The Sopranos was the original prestige drama, and we are greatly in its debt, but it is also largely responsible for the scourge of television: the unnecessary dream sequence. Ever since, no antihero can be taken seriously without one. Combine that legacy with a generous dash of Italian art film, straight from the mind of Paolo Sorrentino, and you get the opening shot of The Young Pope.

Yes, Jude Law really does crawl out of a massive pile of babies before delivering a homily in St. Peter’s Square that opens, “Ciao, Rome!” This particular homily, which he will immediately disavow upon waking as “the strangest thing,” calls for the immediate and utter liberalization of the Catholic Church, including endorsements of gay marriage, contraception, married priests, sex disconnected from procreation, and all manner of things that Lenny Belardo, whose hippie parents abandoned him to pursue grooviness, has very little time for.

It’s … a lot. The Young Pope is a lot. It bounces from baroque to rococo and flashes forward to pop art in a blaze. It is also wildly entertaining television. Do we see Lenny’s naked butt in the first two minutes? Of course we do. Jude Law once said that he was happy to no longer be as incandescently beautiful as he once was, since it had restricted his creative choices and been a distraction. He’s still very handsome, of course (even if his Dickie Greenleaf perfection years are behind him), but his Pius XIII is not a character who seduces with charm and beauty. He’s a terrifying, mercurial leader, laying verbal traps and skewering those unlucky enough to stumble into them. He lolls his tongue out of his mouth, pretends to fall asleep, whispers and shouts. It’s marvelously watchable.

Also, it might all come as a bit of a shock. In recent weeks, Twitter has seized onto the meme potential of The Young Pope with such fervor that the American viewing public can be excused for forgetting it was actually going to be a TV show, one received by generous audiences and with a decent measure of critical applause from Europe when it premiere overseas in October. This first episode is, like The Young Pope as a whole, a bit of a mess, but the glorious batshittery of the endeavor nonetheless shines through.

The (young) Pius XIII is prone to saying something almost reasonable, or wildly unreasonable in turn, then giving a sharklike smile and a “I’m joking, it’s a joke” to the unfortunates of Vatican City who must pay court to him. It does keep one on one’s toes. Among those unfortunates are both antagonists and allies, as prominent characters emerge from the mass of interchangeable, red-caped cardinals who dance attendance on Pius. Cardinal Angelo Voiello (Silvio Orlando), a Vatican power player who had assumed his Young Pope would be tractable, finds him slipping through his fingers at every turn. Pius is not content to simply ignore his advisers; instead, he seems to delight in breaking them down psychologically. When he insisted Voiello trudge over to make him a cup of coffee, I had to watch the scene through my fingers.

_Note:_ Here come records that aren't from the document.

(* ===== verification/Partition.v ===== *)
(** * The partition controller (controllers/partition_controller.go)

    [StatefulSetPartitionReconciler] lowers the partition of a StatefulSet by
    one when the Pods updated so far are ready.  The Pod helpers of kubectl and
    [meta.IsStatusConditionTrue] are parameters with their documented laws. *)

From S2P Require Import Prelude Prog GoLib Constants Api StatefulSets.
#[local] Open Scope Z_scope.

(** ** Helpers of k8s.io packages *)

Class PodUtils := {
  IsPodReady : Pod → bool;
  IsPodAvailable : Pod → Z → Z → bool;   (* pod, minReadySeconds, now *)
  (** "Precondition for an available pod is that it must be ready." *)
  IsPodAvailable_ready p m now : IsPodAvailable p m now = true → IsPodReady p = true;
  (** "true when the conditionType is present and set to ConditionTrue". *)
  IsStatusConditionTrue : list Condition → string → bool;
  IsStatusConditionTrue_spec conds typ :
    IsStatusConditionTrue conds typ = true ↔
    ∃ c, find_condition typ conds = Some c ∧ cond_Status c = ConditionTrue
}.

(** A concrete instance, on the conditions alone. *)
Definition pod_ready (p : Pod) : bool :=
  bool_decide (("Ready", ConditionTrue) ∈ pod_Conditions p).

#[refine] Definition podutils_conditions : PodUtils :=
  {| IsPodReady := pod_ready; IsPodAvailable p _ _ := pod_ready p;
     IsStatusConditionTrue conds typ :=
       match find_condition typ conds with
       | Some c => bool_decide (cond_Status c = ConditionTrue)
       | None => false
       end |}.
Proof.
  - done.
  - intros conds typ. destruct (find_condition typ conds) as [c|]; [|naive_solver].
    rewrite bool_decide_eq_true. naive_solver.
Defined.

(** ** Calls *)

Inductive pcall :=
| PGetStatefulSet (namespace name : string)
| PGetCluster (namespace name : string)
| PListPods (namespace : string) (labels : gmap string string)
| PNow                                          (* metav1.Now() *)
| PAllow                                        (* RateLimiter.Allow() *)
| PPatchStatefulSet (old new : StatefulSet)     (* r.Patch(new, MergeFrom(old)) *)
| PEventf (sts : StatefulSet) (reason message : string)
| PMetric (name cluster namespace : string) (v : option Z).

Definition presp (c : pcall) : Type :=
  match c with
  | PGetStatefulSet _ _ => extres StatefulSet
  | PGetCluster _ _ => extres MySQLCluster
  | PListPods _ _ => extres (list Pod)
  | PNow => Z
  | PAllow => bool
  | PPatchStatefulSet _ _ => extres unit
  | _ => unit
  end.

Definition partSig : signature := {| call := pcall; resp := presp |}.
Definition pcall_ (c : pcall) : prog partSig (presp c) := @perform partSig c.

(** The label with the revision of a Pod. *)
Definition ControllerRevisionHashLabelKey : string := "controller-revision-hash".
Definition revision (p : Pod) : string := map_str (pod_Labels p) ControllerRevisionHashLabelKey.

(** [reconcile.Result.RequeueAfter] in milliseconds; 0 asks for no requeue. *)
Abbreviation Result := Z (only parsing).

Section partition.
Context {PU : PodUtils}.
(** [r.UpdateInterval]. *)
Variable UpdateInterval : Z.

(* controllers/partition_controller.go :: needPartitionUpdate *)
Definition needPartitionUpdate (sts : StatefulSet) : bool :=
  if map_str (meta_Annotations (sts_Meta sts)) AnnForceRollingUpdate =s "true" then false else
  match partition_of sts with
  | None => false
  | Some p => 0 <? p
  end.

(* controllers/partition_controller.go :: nextRolloutTargetIndex *)
Definition nextRolloutTargetIndex (sts : StatefulSet) : Z :=
  match partition_of sts with
  | None => -1
  | Some p => p - 1
  end.

(* controllers/partition_controller.go :: isMySQLClusterHealthy *)
Definition isMySQLClusterHealthy (cluster : MySQLCluster) : bool :=
  IsStatusConditionTrue (Conditions (Status cluster)) ConditionHealthy.

(** [sort.Slice] by name.  The names of the Pods of a namespace are distinct, so
    the sorted slice does not depend on the sorting algorithm. *)
Definition name_le (a b : Pod) : Prop := String.le (pod_Name a) (pod_Name b).
#[export] Instance name_le_dec : RelDecision name_le := λ a b, String.le_dec (pod_Name a) (pod_Name b).
(* controllers/partition_controller.go:198-200 getSortedPodList *)
Definition sortPods (pods : list Pod) : list Pod := merge_sort name_le pods.

(* controllers/partition_controller.go :: getSortedPodList *)
Definition getSortedPodList (sts : StatefulSet) : prog partSig (outcome (list Pod)) :=
  labels <-? or_panic (sts_MatchLabels (sts_Spec sts)) "nil pointer dereference" ;;
  r <-- pcall_ (PListPods (meta_Namespace (sts_Meta sts)) labels) ;;
  pods <-? check_res id r ;;
  Ret (Return (sortPods pods)).

(** The loop over the Pods; an early [return false]. *)
(* controllers/partition_controller.go:205-235 areAllChildPodsRolloutReady *)
Fixpoint childPodsReady (sts : StatefulSet) (pods : list (Z * Pod)) : prog partSig (outcome bool) :=
  match pods with
  | [] => Ret (Return true)
  | (i, pod) :: rest =>
      if i =? nextRolloutTargetIndex sts then childPodsReady sts rest else
      ru <-? or_panic (sts_RollingUpdate (sts_Spec sts)) "nil pointer dereference" ;;
      if (default 0 (ru_Partition ru) <=? i) && (revision pod <>s sts_UpdateRevision (sts_Status sts))
      then Ret (Return false) else
      if bool_decide (is_Some (pod_DeletionTimestamp pod)) then Ret (Return false) else
      now <-- pcall_ PNow ;;
      if negb (IsPodAvailable pod 5 now) then Ret (Return false) else
      if existsb negb (pod_InitContainerReady pod) then Ret (Return false) else
      if existsb negb (pod_ContainerReady pod) then Ret (Return false) else
      childPodsReady sts rest
  end.

(* controllers/partition_controller.go :: areAllChildPodsRolloutReady *)
Definition areAllChildPodsRolloutReady (sts : StatefulSet) (sortedPodList : list Pod)
    : prog partSig (outcome bool) :=
  childPodsReady sts (indexed sortedPodList).

(* controllers/partition_controller.go :: isRolloutReady *)
Definition isRolloutReady (cluster : MySQLCluster) (sts : StatefulSet) : prog partSig (outcome bool) :=
  let replicas := default 1 (sts_Replicas (sts_Spec sts)) in
  if replicas =? sts_UpdatedReplicas (sts_Status sts) then Ret (Return true) else
  r <-- getSortedPodList sts ;;
  podList <-? Ret (match r with
                   | Error e => Error (ErrWrap "failed to get pod list" e)
                   | r => r
                   end) ;;
  if negb (replicas =? wrap32 (go_len podList)) then Ret (Return false) else
  let nextRolloutTarget := nextRolloutTargetIndex sts in
  if nextRolloutTarget <? 0 then Ret (Return false) else
  target <-? or_panic (index_at podList nextRolloutTarget) "index out of range" ;;
  if revision target =s sts_UpdateRevision (sts_Status sts) then Ret (Return true) else
  if IsPodReady target && negb (isMySQLClusterHealthy cluster) then Ret (Return false) else
  areAllChildPodsRolloutReady sts podList.

(* controllers/partition_controller.go :: getMySQLCluster *)
Definition getMySQLCluster (sts : StatefulSet) : prog partSig (extres MySQLCluster) :=
  let ns := meta_Namespace (sts_Meta sts) in
  match filter (λ o, (owner_Kind o =s "MySQLCluster") = true) (meta_OwnerReferences (sts_Meta sts)) with
  | [] => Ret (inl (ErrNew ("StatefulSet " +:+ ns +:+ "/" +:+ meta_Name (sts_Meta sts)
                            +:+ " has no owner reference to MySQLCluster")))
  | o :: _ => pcall_ (PGetCluster ns (owner_Name o))
  end.

(* controllers/partition_controller.go :: patchNewPartition *)
Definition patchNewPartition (sts : StatefulSet) : prog partSig (outcome unit) :=
  oldPartition <-? or_panic (partition_of sts) "nil pointer dereference" ;;
  let newPartition := wrap32 (oldPartition - 1) in
  if oldPartition =? 0 then Ret (Return ()) else
  let new := set_partition newPartition sts in
  r <-- pcall_ (PPatchStatefulSet sts new) ;;
  _ <-? check_res (ErrWrap ("failed to patch new partition to StatefulSet "
                            +:+ meta_Namespace (sts_Meta sts) +:+ "/" +:+ meta_Name (sts_Meta sts))) r ;;
  _ <-- pcall_ (PEventf new "PartitionUpdate"
                  ("Updated partition from " +:+ Itoa oldPartition +:+ " to " +:+ Itoa newPartition)) ;;
  Ret (Return ()).

(** From the check of the generations on. *)
(* controllers/partition_controller.go:71-101 Reconcile *)
Definition reconcilePartition (namespace : string) (cluster : MySQLCluster) (sts : StatefulSet)
    : prog partSig (outcome Result) :=
  if negb (meta_Generation (cluster_Meta cluster) =? ri_Generation (ReconcileInfo_ (Status cluster)))
     || negb (meta_Generation (sts_Meta sts) =? sts_ObservedGeneration (sts_Status sts))
  then Ret (Return 10000) else
  if negb (needPartitionUpdate sts) then Ret (Return 0) else
  ready <-? isRolloutReady cluster sts ;;
  if negb (ready : bool) then Ret (Return 30000) else
  allowed <-- pcall_ PAllow ;;
  if negb (allowed : bool) then
    _ <-- pcall_ (PMetric "partition_update_retries_total" "" namespace None) ;;
    Ret (Return UpdateInterval)
  else
    _ <-? patchNewPartition sts ;;
    _ <-- pcall_ (PMetric "last_partition_updated" (Name cluster) (Namespace cluster) None) ;;
    Ret (Return 10000).

(* controllers/partition_controller.go :: StatefulSetPartitionReconciler.Reconcile *)
Definition Partition_Reconcile (namespace name : string) : prog partSig (outcome Result) :=
  r <-- pcall_ (PGetStatefulSet namespace name) ;;
  match r with
  | inl e => if is_not_found e then Ret (Return 0) else Ret (Error e)
  | inr sts =>
      c <-- getMySQLCluster sts ;;
      cluster <-? check_res (ErrWrap "failed to get MySQLCluster") c ;;
      _ <-- pcall_ (PMetric "current_replicas" (Name cluster) (Namespace cluster)
                      (Some (sts_CurrentReplicas (sts_Status sts)))) ;;
      _ <-- pcall_ (PMetric "updated_replicas" (Name cluster) (Namespace cluster)
                      (Some (sts_UpdatedReplicas (sts_Status sts)))) ;;
      reconcilePartition namespace cluster sts
  end.
End partition.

We see little of James Cromwell in the first episode — his Cardinal Michael Spencer, who had been Lenny’s mentor, is driven to self-harm at being double-crossed out of the papacy — and only a little more of Diane Keaton’s Sister Mary, who raised Lenny from childhood and therefore has the pope’s ear, if not his full trust. Keaton has not yet had the opportunity to flex her considerable skills, but we can wait. It’s surely coming.

The scene that tells us all we need to know about the managerial (and possibly theological) style of Pius XIII takes place as his gimlet eye surveys the many fine Danishes at his first papal breakfast in the Vatican. “All I have in the morning is a Cherry Coke Zero,” he tells a clearly terrified butler, who offers him a Diet Coke as a temporary soothing tactic.

“It is death,” the Young Pope says, “to settle for things in life.”

Of course, Pius is also prone to intensely meme-able statements: “There’s a new pope now,” he says, after lighting up and being hastily told that his predecessor, John Paul II, had banned smoking in the Vatican. His actions seem deliberately ridiculous and provocative: He demands the papal tiara be immediately bought back from the Basilica of the National Shrine of the Immaculate Conception in Washington; he doesn’t want to discuss his first homily; none of the proposed meetings are agreeable to him; he demands that he get to paw through every present he receives and that they be gathered in a central location for his perusal. Later, he professes to having no sins for which he requires absolution, sending his gentle confessor into fits.

Said gentle confessor, Don Tommaso (Marcello Romolo), is sent into even greater fits when it becomes clear that Pius expects him to unburden himself of the seal of the confessional and report any and all relevant sins to the pope himself, as he smokes on the roof of St. Peter’s Basilica and delivers his terrifying asides. “GOD DOES NOT EXIST,” Pius declares, before retracting the statement with his patented “just kidding!” as Tommaso clutches his chest and crosses himself with shaking hands. Poor Tommaso is a sweet summer child. We’ll see how well he holds up.

What awaits us in episode two — namely, Pius’s first homily to the faithful who have made the pilgrimage to St. Peter’s Square — will determine whether this Young Pope will be the kind of public firebrand he has clearly chosen to be in private. That, and there seems to be a kangaroo.

On a final note, I spent much of this episode thinking about Donald Trump (while fighting my own impulse to make everything about Donald Trump), but there are elements of Pius XIII that make comparisons inevitable. Being a brash outsider with a laundry list of demands, sure, that’s half the antiheroes on television, but it’s the aforementioned moment with Tommaso, when he claims to have no sins of which to repent, that really brought it home. Voiello and Spencer thought they could control Pius, that he was more interested in photo ops and adoration than the nitty-gritty of church politics. Now they have an entirely different pope on their hands. Let’s watch him burn this mother down.